Definition ret {W E A} (a : A) : SM W E A := fun w => (Ok a, w).
Definition fail {W E A} (e : E) : SM W E A := fun w => (Err e, w).
Definition bind {W E A B} (m : SM W E A) (k : A -> SM W E B) : SM W E B := fun w =>
  match m w with
  | (Ok a, w') => k a w'
  | (Err e, w') => (Err e, w')
  end.

Notation "'do' x <- m ';;' k" := (bind m (fun x => k))
  (at level 100, x pattern, m at next level, k at level 200, right associativity) : juex_scope.
Notation "'do_' m ';;' k" := (bind m (fun _ => k))
  (at level 100, m at next level, k at level 200, right associativity) : juex_scope.

(** ** Storage outcomes

    A call to the file system may succeed, fail without effect, or take effect
    and still report an error ([homestore.WriteFileAtomic] fails this way when
    the directory cannot be synced after the rename). *)

Inductive IoResult := IoOk | IoFail | IoFailCommitted.

#[export] Instance IoResult_eq_dec : EqDecision IoResult.
Proof. solve_decision. Defined.

(** ** Tactics *)

(** Opens the conjunctions and existentials of the context. *)
Ltac destruct_all :=
  repeat match goal with
         | H : _ /\ _ |- _ => destruct H
         | H : exists _, _ |- _ => destruct H
         end.

(** One case split on a [match] or [if] of the goal or of a hypothesis. *)
Ltac split_case :=
  match goal with
  | |- context [match ?x with _ => _ end] => destruct x eqn:?
  | H : context [match ?x with _ => _ end] |- _ => destruct x eqn:?
  end.

(** The same for a scrutinee of the goal that holds no further match. *)
Ltac split_innermost :=
  match goal with
  | |- context [match ?x with _ => _ end] =>
    lazymatch x with
    | context [match _ with _ => _ end] => fail
    | _ => destruct x eqn:?
    end
  end.

(** Walks the guards of a handler from an equation about its result: splits on
    the scrutinees and drops the branches whose constructors clash. *)
Ltac walk :=
  repeat (split_case; simplify_eq/=; try done).

(** Turns decided booleans of the context into propositions. *)
Ltac to_prop :=
  repeat match goal with
         | H : bool_decide _ = true |- _ => apply bool_decide_eq_true_1 in H
         | H : bool_decide _ = false |- _ => apply bool_decide_eq_false_1 in H
         | H : negb _ = true |- _ => apply negb_true_iff in H
         | H : negb _ = false |- _ => apply negb_false_iff in H
         | H : andb _ _ = true |- _ => apply andb_true_iff in H; destruct H
         | H : orb _ _ = false |- _ => apply orb_false_iff in H; destruct H
         | H : orb _ _ = true |- _ => apply orb_true_iff in H
         | H : andb _ _ = false |- _ => apply andb_false_iff in H
         | H : (_ <? _)%Z = true |- _ => apply Z.ltb_lt in H
         | H : (_ <? _)%Z = false |- _ => apply Z.ltb_ge in H
         | H : (_ <=? _)%Z = true |- _ => apply Z.leb_le in H
         | H : (_ <=? _)%Z = false |- _ => apply Z.leb_gt in H
         | H : (_ =? _)%Z = true |- _ => apply Z.eqb_eq in H
         | H : (_ =? _)%Z = false |- _ => apply Z.eqb_neq in H
         end.

(** ** Machine integers

    Go's [int] and [int64] are 64-bit two's complement on the supported
    platforms, [uint64] is modular. *)

Definition wrap_uint64 (z : Z) : Z := z mod 2 ^ 64.

Definition wrap_int64 (z : Z) : Z := (z + 2 ^ 63) mod 2 ^ 64 - 2 ^ 63.

Definition max_int64 : Z := 2 ^ 63 - 1.
Definition min_int64 : Z := - 2 ^ 63.

(** [Time.Sub] saturates at the bounds of [Duration]. *)
Definition time_sub (t u : Time) : Duration :=
  Z.max min_int64 (Z.min max_int64 (t - u)).

(** [t.UTC().Truncate(time.Millisecond)]. *)
Definition truncate_ms (t : Time) : Time := t - t mod 1000000.

Definition second : Duration := 1000000000.

Lemma wrap_uint64_small z : (0 <= z < 2 ^ 64)%Z -> wrap_uint64 z = z.
Proof. intros H. by apply Z.mod_small. Qed.

Lemma wrap_int64_small z : (min_int64 <= z <= max_int64)%Z -> wrap_int64 z = z.
Proof.
  unfold wrap_int64, min_int64, max_int64. intros H.
  rewrite Z.mod_small; lia.
Qed.

Lemma wrap_int64_add_l a b : wrap_int64 (wrap_int64 a + b) = wrap_int64 (a + b).
Proof.
  unfold wrap_int64.
  replace ((a + 2 ^ 63) mod 2 ^ 64 - 2 ^ 63 + b + 2 ^ 63)%Z
    with ((a + 2 ^ 63) mod 2 ^ 64 + b)%Z by lia.
  rewrite Zplus_mod_idemp_l. do 2 f_equal. lia.
Qed.

Lemma wrap_int64_add_r a b : wrap_int64 (a + wrap_int64 b) = wrap_int64 (a + b).
Proof. by rewrite Z.add_comm, wrap_int64_add_l, Z.add_comm. Qed.

Lemma truncate_ms_idem t : truncate_ms (truncate_ms t) = truncate_ms t.
Proof.
  unfold truncate_ms.
  rewrite (Zminus_mod t (t mod 1000000)), Zmod_mod, Z.sub_diag, Zmod_0_l. lia.
Qed.

(** ** Runs of a step relation *)

Section Runs.
  Context {S : Type} (step : S -> S -> Prop).

Inductive runs : S -> S -> Prop :=
| runs_refl s : runs s s
| runs_step s1 s2 s3 : step s1 s2 -> runs s2 s3 -> runs s1 s3.

Lemma runs_one s1 s2 : step s1 s2 -> runs s1 s2.
Proof. intros H. eapply runs_step; [exact H | apply runs_refl]. Qed.

Lemma runs_trans s1 s2 s3 : runs s1 s2 -> runs s2 s3 -> runs s1 s3.
Proof. induction 1; eauto using runs. Qed.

○ ○ ○ ○ ○

[Work instructions] For the records above, state the number of lines holding the string "Proof", without further comment.

[Answer box] 8